(EXCERPTED RECORDS)
*** Begin section ***

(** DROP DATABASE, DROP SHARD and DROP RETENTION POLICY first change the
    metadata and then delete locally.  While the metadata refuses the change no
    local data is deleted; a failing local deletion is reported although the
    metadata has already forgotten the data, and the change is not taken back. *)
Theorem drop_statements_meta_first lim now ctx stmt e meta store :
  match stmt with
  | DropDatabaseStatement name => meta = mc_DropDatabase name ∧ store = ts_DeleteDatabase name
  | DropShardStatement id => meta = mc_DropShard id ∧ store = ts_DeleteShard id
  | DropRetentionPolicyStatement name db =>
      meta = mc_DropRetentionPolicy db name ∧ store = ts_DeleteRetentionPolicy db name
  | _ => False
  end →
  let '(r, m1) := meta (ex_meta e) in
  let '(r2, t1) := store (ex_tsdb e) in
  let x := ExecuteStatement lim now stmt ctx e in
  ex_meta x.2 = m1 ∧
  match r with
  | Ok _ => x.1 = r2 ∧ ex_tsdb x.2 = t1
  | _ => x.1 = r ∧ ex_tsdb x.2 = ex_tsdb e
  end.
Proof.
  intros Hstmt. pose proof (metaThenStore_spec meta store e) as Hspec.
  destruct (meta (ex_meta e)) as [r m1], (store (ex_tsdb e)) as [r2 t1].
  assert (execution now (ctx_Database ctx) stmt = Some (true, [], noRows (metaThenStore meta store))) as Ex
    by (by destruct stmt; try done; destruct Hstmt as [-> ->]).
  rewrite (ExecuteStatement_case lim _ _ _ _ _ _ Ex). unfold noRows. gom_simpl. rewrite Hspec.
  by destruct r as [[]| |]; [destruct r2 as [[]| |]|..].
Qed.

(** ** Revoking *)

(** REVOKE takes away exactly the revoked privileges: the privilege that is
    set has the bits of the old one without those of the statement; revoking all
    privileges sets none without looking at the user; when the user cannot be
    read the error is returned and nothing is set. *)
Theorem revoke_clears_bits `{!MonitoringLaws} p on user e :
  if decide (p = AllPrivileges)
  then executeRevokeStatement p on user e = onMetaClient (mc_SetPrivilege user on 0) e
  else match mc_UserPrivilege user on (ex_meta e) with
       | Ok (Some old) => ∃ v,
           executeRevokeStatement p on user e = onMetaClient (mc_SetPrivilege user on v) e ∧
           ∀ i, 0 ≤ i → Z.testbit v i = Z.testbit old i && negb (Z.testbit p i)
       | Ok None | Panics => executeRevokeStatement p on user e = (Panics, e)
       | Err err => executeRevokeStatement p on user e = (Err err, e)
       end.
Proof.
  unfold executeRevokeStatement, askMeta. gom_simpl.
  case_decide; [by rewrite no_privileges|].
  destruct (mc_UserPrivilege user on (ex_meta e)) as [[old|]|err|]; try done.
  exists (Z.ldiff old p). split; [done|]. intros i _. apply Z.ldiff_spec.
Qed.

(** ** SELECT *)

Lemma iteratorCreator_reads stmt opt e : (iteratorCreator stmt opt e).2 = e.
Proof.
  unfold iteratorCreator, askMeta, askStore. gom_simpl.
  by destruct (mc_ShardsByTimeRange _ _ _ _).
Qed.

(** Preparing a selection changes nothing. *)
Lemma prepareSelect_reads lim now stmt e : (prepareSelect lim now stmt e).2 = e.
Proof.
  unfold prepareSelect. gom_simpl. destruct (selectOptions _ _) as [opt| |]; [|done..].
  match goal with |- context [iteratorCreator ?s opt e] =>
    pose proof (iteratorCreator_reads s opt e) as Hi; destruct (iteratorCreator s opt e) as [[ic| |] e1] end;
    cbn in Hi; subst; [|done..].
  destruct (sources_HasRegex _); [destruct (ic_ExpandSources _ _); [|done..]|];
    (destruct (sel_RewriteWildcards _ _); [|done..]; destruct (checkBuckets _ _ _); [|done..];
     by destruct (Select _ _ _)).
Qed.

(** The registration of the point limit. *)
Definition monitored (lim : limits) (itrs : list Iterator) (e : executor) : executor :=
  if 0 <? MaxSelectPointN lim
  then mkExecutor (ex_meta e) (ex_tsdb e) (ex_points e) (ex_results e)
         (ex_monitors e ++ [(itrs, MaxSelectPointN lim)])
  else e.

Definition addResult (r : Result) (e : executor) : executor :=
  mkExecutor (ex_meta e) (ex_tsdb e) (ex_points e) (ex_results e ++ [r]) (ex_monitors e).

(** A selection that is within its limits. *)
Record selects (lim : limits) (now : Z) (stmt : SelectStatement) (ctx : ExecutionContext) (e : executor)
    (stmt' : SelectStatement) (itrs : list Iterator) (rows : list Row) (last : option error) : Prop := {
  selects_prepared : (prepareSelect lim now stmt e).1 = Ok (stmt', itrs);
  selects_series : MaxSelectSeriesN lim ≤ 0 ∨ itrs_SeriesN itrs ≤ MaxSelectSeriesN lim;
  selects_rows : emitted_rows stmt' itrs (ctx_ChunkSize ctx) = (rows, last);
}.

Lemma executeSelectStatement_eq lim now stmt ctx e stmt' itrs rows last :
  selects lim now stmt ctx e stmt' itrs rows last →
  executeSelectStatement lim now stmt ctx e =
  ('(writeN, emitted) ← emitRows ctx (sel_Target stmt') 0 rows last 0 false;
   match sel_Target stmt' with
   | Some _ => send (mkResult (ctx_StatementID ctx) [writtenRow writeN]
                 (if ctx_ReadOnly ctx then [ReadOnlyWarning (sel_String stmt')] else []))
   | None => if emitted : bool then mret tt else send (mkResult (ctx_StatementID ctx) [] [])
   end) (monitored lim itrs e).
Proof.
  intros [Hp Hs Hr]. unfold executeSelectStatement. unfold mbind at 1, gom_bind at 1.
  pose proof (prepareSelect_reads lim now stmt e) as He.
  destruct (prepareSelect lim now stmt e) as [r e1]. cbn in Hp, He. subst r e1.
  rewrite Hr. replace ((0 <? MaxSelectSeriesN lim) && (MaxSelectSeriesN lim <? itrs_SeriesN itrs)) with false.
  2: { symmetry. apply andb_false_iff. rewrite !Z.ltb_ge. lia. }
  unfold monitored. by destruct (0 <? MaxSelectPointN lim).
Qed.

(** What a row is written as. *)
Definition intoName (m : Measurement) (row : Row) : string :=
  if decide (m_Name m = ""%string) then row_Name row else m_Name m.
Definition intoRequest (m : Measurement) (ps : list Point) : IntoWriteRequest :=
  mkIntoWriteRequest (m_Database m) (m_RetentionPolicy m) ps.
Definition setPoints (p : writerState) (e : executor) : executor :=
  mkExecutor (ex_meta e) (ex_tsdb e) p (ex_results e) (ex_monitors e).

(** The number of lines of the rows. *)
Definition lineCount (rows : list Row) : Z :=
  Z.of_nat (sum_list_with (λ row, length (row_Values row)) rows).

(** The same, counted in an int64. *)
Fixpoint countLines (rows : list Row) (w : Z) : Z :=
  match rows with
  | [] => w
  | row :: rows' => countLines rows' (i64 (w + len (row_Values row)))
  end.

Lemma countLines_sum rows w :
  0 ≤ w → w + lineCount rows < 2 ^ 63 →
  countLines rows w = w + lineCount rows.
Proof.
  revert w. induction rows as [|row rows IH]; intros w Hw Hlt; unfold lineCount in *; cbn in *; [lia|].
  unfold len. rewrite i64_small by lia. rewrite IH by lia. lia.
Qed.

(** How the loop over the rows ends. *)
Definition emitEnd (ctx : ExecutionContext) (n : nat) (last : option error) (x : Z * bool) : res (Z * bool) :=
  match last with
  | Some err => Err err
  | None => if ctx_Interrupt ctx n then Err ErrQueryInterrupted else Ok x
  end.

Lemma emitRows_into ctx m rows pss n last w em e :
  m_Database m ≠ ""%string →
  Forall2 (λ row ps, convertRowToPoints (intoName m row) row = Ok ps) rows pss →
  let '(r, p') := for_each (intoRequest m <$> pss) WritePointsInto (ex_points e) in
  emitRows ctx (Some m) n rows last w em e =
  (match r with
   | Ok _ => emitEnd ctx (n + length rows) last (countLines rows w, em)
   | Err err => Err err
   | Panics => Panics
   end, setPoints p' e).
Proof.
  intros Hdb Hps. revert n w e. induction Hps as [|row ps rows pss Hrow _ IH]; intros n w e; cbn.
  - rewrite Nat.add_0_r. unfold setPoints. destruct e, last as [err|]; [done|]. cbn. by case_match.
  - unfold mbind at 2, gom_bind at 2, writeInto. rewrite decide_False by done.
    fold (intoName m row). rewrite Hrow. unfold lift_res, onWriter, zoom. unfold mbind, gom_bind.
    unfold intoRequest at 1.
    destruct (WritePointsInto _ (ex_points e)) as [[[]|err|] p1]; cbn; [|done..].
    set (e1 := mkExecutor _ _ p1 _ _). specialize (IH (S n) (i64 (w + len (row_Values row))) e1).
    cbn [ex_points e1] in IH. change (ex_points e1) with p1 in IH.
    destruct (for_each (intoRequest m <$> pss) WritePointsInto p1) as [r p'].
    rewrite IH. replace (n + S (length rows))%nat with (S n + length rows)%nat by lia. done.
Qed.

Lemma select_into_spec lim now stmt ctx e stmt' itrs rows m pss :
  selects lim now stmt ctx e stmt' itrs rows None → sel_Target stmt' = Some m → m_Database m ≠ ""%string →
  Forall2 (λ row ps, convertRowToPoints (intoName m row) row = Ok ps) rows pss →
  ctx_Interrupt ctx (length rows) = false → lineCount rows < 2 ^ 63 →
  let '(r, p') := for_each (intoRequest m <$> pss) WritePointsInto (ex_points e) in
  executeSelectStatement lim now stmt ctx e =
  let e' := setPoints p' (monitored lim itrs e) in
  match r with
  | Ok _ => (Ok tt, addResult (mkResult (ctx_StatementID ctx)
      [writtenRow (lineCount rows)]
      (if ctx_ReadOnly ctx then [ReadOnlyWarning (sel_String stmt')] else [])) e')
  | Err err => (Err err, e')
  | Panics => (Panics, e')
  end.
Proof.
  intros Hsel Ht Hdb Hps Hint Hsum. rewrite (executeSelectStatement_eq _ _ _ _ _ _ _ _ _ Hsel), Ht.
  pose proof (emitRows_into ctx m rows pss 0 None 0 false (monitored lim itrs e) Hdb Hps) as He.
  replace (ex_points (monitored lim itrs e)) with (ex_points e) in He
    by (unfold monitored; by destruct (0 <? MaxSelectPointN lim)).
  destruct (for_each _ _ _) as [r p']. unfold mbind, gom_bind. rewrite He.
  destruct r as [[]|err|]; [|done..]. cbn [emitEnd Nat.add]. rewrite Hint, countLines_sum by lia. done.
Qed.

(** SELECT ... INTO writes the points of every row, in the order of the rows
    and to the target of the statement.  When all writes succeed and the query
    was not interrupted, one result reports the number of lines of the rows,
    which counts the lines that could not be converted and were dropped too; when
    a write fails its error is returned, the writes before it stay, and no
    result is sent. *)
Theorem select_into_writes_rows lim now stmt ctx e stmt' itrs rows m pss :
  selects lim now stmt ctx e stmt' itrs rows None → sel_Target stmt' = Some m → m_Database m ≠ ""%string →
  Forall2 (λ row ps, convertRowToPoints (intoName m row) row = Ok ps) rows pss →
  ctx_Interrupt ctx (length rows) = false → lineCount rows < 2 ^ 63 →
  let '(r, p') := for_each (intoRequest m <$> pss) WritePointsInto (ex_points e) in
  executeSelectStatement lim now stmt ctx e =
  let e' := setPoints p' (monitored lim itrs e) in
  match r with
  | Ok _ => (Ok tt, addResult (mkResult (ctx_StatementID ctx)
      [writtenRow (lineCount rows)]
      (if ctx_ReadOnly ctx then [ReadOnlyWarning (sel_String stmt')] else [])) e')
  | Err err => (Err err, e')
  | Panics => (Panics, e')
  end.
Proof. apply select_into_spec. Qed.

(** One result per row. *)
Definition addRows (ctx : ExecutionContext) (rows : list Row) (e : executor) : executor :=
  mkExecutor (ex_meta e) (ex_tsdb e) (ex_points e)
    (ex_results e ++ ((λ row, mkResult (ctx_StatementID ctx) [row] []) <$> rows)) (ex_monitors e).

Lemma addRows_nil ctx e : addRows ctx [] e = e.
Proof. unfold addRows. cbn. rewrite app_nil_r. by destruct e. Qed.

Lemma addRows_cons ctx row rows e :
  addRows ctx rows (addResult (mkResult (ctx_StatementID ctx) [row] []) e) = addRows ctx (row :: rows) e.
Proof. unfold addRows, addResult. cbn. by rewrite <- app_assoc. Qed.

*** End section ***

Every line from the one with "Lemma addRows_cons ctx" through the last line of the records above should be returned exactly, please, and no others.

(RESULT)
Lemma addRows_cons ctx row rows e :
  addRows ctx rows (addResult (mkResult (ctx_StatementID ctx) [row] []) e) = addRows ctx (row :: rows) e.
Proof. unfold addRows, addResult. cbn. by rewrite <- app_assoc. Qed.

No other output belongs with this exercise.